アル・ディメオラやパット・メセニー、デビッド・ギルモアあたりがそういう表現にピッタリで、浮遊感と言いたいのか、何となくイメージできますね。
それとは逆に、"アーシー(Earthy)"という言い方があって、地球という言葉の通り、「土臭い」「野生的」あるいは「素朴な」「ナチュラル」「骨太な」という意味合いで使われているようです。

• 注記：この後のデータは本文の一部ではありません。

(** C10. Called with [limit=0] (or [limit=None]) the walker never takes the
    limit exit: the run is, event for event, the run without a limit, and
    yields every entry instead of none. *)
Theorem limit_zero_is_no_limit api fuel path kwargs :
  _fhir_list_api_request api fuel path (Some 0) kwargs
  = _fhir_list_api_request api fuel path None kwargs
  ∧ (∀ entries seen records nr,
       (scan_entries (Some 0) entries seen records nr).2 ≠ ScanReturn
       ∧ (scan_entries None entries seen records nr).2 ≠ ScanReturn)
  ∧ yields (_fhir_list_api_request two_pages 2 "Observation" (Some 0) []).1
    = [JObj [("id", JStr "1")]; JObj [("id", JStr "2")]; JObj [("id", JStr "3")]].
Proof.
  split; [|split].
  - unfold _fhir_list_api_request. destruct (api 0%nat _); try done.
    by rewrite walk_limit_zero.
  - intros entries seen records nr. rewrite scan_entries_limit_zero.
    assert (H : (scan_entries None entries seen records nr).2 ≠ ScanReturn); [|done].
    revert seen records nr. induction entries as [|e es IH]; intros; simpl; [done|].
    destruct (entry_key _); try done.
    destruct (decide _); [apply IH|].
    specialize (IH ({[a]} ∪ seen) (records + 1) true).
    by destruct (scan_entries None es _ _ _).
  - by vm_compute.
Qed.

(** C5. In one run of the walker no entry id is yielded twice: every
    yielded entry has an id, and these ids are pairwise distinct. One pass
    over a page yields a subsequence of the page's entries, none of them
    seen before, and each entry of the page is either yielded or was seen
    already. On the pages ["1","2"] and ["2","3"] the walker yields
    ["1","2","3"] in that order and stops. *)
Theorem walker_never_yields_twice api fuel path limit kwargs :
  (let tr := (_fhir_list_api_request api fuel path limit kwargs).1 in
   length (omap key_of (yields tr)) = length (yields tr)
   ∧ NoDup (omap key_of (yields tr)))
  ∧ (∀ entries seen records nr,
       let '(ys, res) := scan_entries limit entries seen records nr in
       ys `sublist_of` (unwrap <$> entries)
       ∧ length (omap key_of ys) = length ys
       ∧ (∀ k, k ∈ omap key_of ys → k ∉ seen)
       ∧ match res with
         | ScanDone seen' _ _ =>
             seen' = list_to_set (omap key_of ys) ∪ seen
             ∧ Forall (λ e, ∃ k, key_of (unwrap e) = Some k ∧ k ∈ seen') entries
         | _ => True
         end)
  ∧ _fhir_list_api_request two_pages 2 "Observation" None []
    = ([EvRequest (Request "Observation" true []);
        EvYield (JObj [("id", JStr "1")]);
        EvYield (JObj [("id", JStr "2")]);
        EvRequest (Request "https://jhe.example/fhir/r5/Observation?page=2" false []);
        EvYield (JObj [("id", JStr "3")])],
       Ret ()).
Proof.
  split; [|split].
  - unfold _fhir_list_api_request. destruct (api 0%nat _) as [r| |]; simpl.
    2,3: split; [done|constructor].
    destruct (walk api fuel limit kwargs r 0 0 ∅) as [tr st] eqn:Hwalk.
    apply walk_keys in Hwalk as (Hlen & Hnd & _). simpl. done.
  - intros entries seen records nr.
    destruct (scan_entries limit entries seen records nr) as [ys res] eqn:Hscan.
    apply scan_entries_spec in Hscan as (Hlen & _ & Hfresh & Hsub & Hres).
    repeat split; try done.
    destruct res as [seen' records' nr'| |]; try done.
    by destruct Hres as (-> & _ & _ & Hall).
  - by vm_compute.
Qed.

ワインの味わいを表現する時に「アーシー」と言ったり。
非常に、
便利な言葉ですが、
おそらく使っている側もよくわかってない(笑)
能力のない評論家やライターはやたら「アーシー」とか言う.....
.....というわけで、私はこの言葉を一度も使った事はありません。恥ずかしいから。
でも今日だけ、1回だけ使います。
"宇宙的.'と "アーシー"の中間あたりに位置するギタリストがいるので。
パット・メセニーやジョン・スコフィールドと並ぶ現代ジャズを代表するギタリスト、ビル・フリーゼル。
ジャズギターに革命をもたらした1人とも評されます。
『Is That You?』(1990年)
ウェイン・ホーヴィッツ(b)
ジョーイ・バロン(ds)
皆さんジョン・ゾーンのネイキッド・シティのメンバーだったと聞くと、ある先入観が働きますが(笑)
いや、そんないらん情報はいらんのです。
このアルバムは一発録音のセッションではなく、耳触りのいい歪み方するスライド、フリーゼルの最大の武器である幻想的なサスティンはメンバーが何度もダビングを重ねて作り上げたものです。

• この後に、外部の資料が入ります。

(** * Wind loads: the ASCE 7-22 MWFRS pressure engine

    A shallow embedding of [src/lib/wind.ts] and of the engine part of
    [src/components/WindForm.tsx], with the properties of the engine
    proved over it.

    Numbers.  A JavaScript [number] that the engine does arithmetic on is
    embedded as a real number: [+ - * /] are the field operations of [R],
    [Math.min]/[Math.max] are [Rmin]/[Rmax], [Math.round x] is
    [floor (x + 1/2)] and [Math.pow x y] is [Rpower x y] (the engine only
    raises strictly positive bases: [10] and [z / zg]).  Binary64 rounding
    of the intermediate results is not part of this model, so it is used
    for what does not hinge on the last bit: orderings, bounds, which
    branch is taken, which height is passed.  The one place where the
    code asks whether a number is finite ([overrideKz]) keeps the
    non-finite values, see [JS.number].

    Where a statement is about the exact value that comes out, the code
    is embedded a second time over IEEE 754 binary64 numbers (module
    [Binary64], on Rocq's primitive floats): [+ - * /] round to nearest,
    ties to even, as JavaScript's do, [Math.round], [Math.floor] and
    [toFixed] are computed exactly from the bits, and [Math.pow], whose
    result ECMA-262 leaves to the engine, is a parameter.

    Text.  A template literal is embedded as the list of its pieces
    ([JS.template]), so that the numbers it formats stay available. *)

From Stdlib Require Import Reals Lra Lia ZArith String List Bool.
From Stdlib Require PrimFloat FloatOps SpecFloat Uint63 DecimalString.
Import ListNotations.
Local Open Scope R_scope.

(* ================================================================== *)
(** * The JavaScript primitives the engine uses *)
(* ================================================================== *)

Module JS.

(** A [number] that may be non-finite. *)
Inductive number : Type :=
| finite (r : R)
| NaN
| Infinity
| NegInfinity.

(** [Number.isFinite] *)
Definition Number_isFinite (x : number) : bool :=
  match x with
  | finite _ => true
  | _ => false
  end.

(** [a ?? b] on an optional property. *)
Definition nullish {A : Type} (o : option A) (d : A) : A :=
  match o with
  | Some v => v
  | None => d
  end.

(** [Math.floor], [Math.round] (ties go up), [Math.pow], [Math.min],
    [Math.max]. *)
Definition Math_floor (x : R) : R := IZR (Int_part x).
Definition Math_round (x : R) : R := IZR (Int_part (x + / 2)).
Definition Math_pow (x y : R) : R := Rpower x y.
Definition Math_min (x y : R) : R := Rmin x y.
Definition Math_max (x y : R) : R := Rmax x y.

(** The comparisons [<=], [<] and [!==] as booleans. *)
Definition leb (x y : R) : bool := if Rle_dec x y then true else false.
Definition ltb (x y : R) : bool := if Rlt_dec x y then true else false.
Definition neqb (x y : R) : bool := if Req_dec_T x y then false else true.

(** The pieces of a template literal: literal text, [${s}] for a
    string, [${x.toFixed(d)}] and [${x}] for a number. *)
Inductive fragment : Type :=
| Text (s : string)
| Fixed (x : R) (digits : nat)
| Num (x : R).

Definition template : Type := list fragment.

End JS.

Notation "o ?? d" := (JS.nullish o d) (at level 45, left associativity).
Infix "<=?" := JS.leb (at level 70, no associativity) : R_scope.
Infix "<?" := JS.ltb (at level 70, no associativity) : R_scope.
Infix "!==" := JS.neqb (at level 70, no associativity) : R_scope.

(* ================================================================== *)
(** * src/lib/wind.ts *)
(* ================================================================== *)

Module Wind.
Import JS.

(** [type ExposureCategory = "B" | "C" | "D"] *)
Inductive ExposureCategory : Type := B | C | D.

(** [type RiskCategory = "I" | "II" | "III" | "IV"].  The value is a
    string at run time and [getImportanceFactor] has a [default:]
    branch for strings outside the union, so the embedding keeps the
    string. *)
Definition RiskCategory : Type := string.
Bind Scope string_scope with RiskCategory.

Record WindInput : Type := {
  windSpeedMph : R;
  exposure : ExposureCategory;
  heightFt : R;
  directionalityFactor : option R;
  topographicFactor : option R;
  riskCategory : option RiskCategory;
  overrideKz : option number;
  khFactor : option R
}.

Record WindResult : Type := {
  velocityPressurePsf : R;
  pressureNotes : list template
}.

Definition roundTo (value decimals : R) : R :=
  let factor := Math_pow 10 decimals in
  Math_round (value * factor) / factor.

Definition getAlpha (exposure : ExposureCategory) : R :=
  match exposure with
  | B => 7.0
  | C => 9.5
  | D => 11.5
  end.

Definition getZg (exposure : ExposureCategory) : R :=
  match exposure with
  | B => 1200
  | C => 900
  | D => 700
  end.

Definition getImportanceFactor (riskCategory : RiskCategory) : R :=
  if String.eqb riskCategory "I" then 0.87
  else if String.eqb riskCategory "II" then 1.0
  else if String.eqb riskCategory "III" then 1.15
  else if String.eqb riskCategory "IV" then 1.15
  else 1.0.

Definition getKz (exposure : ExposureCategory) (heightFt : R) : R :=
  let z := Math_max 15 (Math_min heightFt 500) in
  let alpha := getAlpha exposure in
  let zg := getZg exposure in
  let kz := 2.01 * Math_pow (z / zg) (2 / alpha) in
  roundTo kz 3.

(** The three notes [calculateVelocityPressure] can push. *)
Definition factorSummaryNote (riskCategory : RiskCategory)
    (kd kzt importance kz kh : R) : template :=
  [Text "Risk Cat "; Text riskCategory; Text ": Kd="; Fixed kd 2;
   Text ", Kzt="; Fixed kzt 2; Text ", I="; Fixed importance 2;
   Text ", Kz="; Fixed kz 3; Text ", Kh="; Fixed kh 2].

Definition overrideNote (computedKz : R) : template :=
  [Text "Manual Kz override used (auto was "; Fixed computedKz 3; Text ")"].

収録曲の大部分はオリジナルでしばしばアコースティックギターも登場。
このエレキとアコースティックのコントラストが鮮やかで、後年のフリーゼルはアメリカのカントリー音楽への傾倒が顕著になりますが、ここではまだ尖ってますね。
アレサ・フランクリンのカバーなどを聴くとかつてR&B小僧だったというのも納得。
3人で作り上げたこんな独創性ある世界、浮遊感も土臭さも兼ね備えています。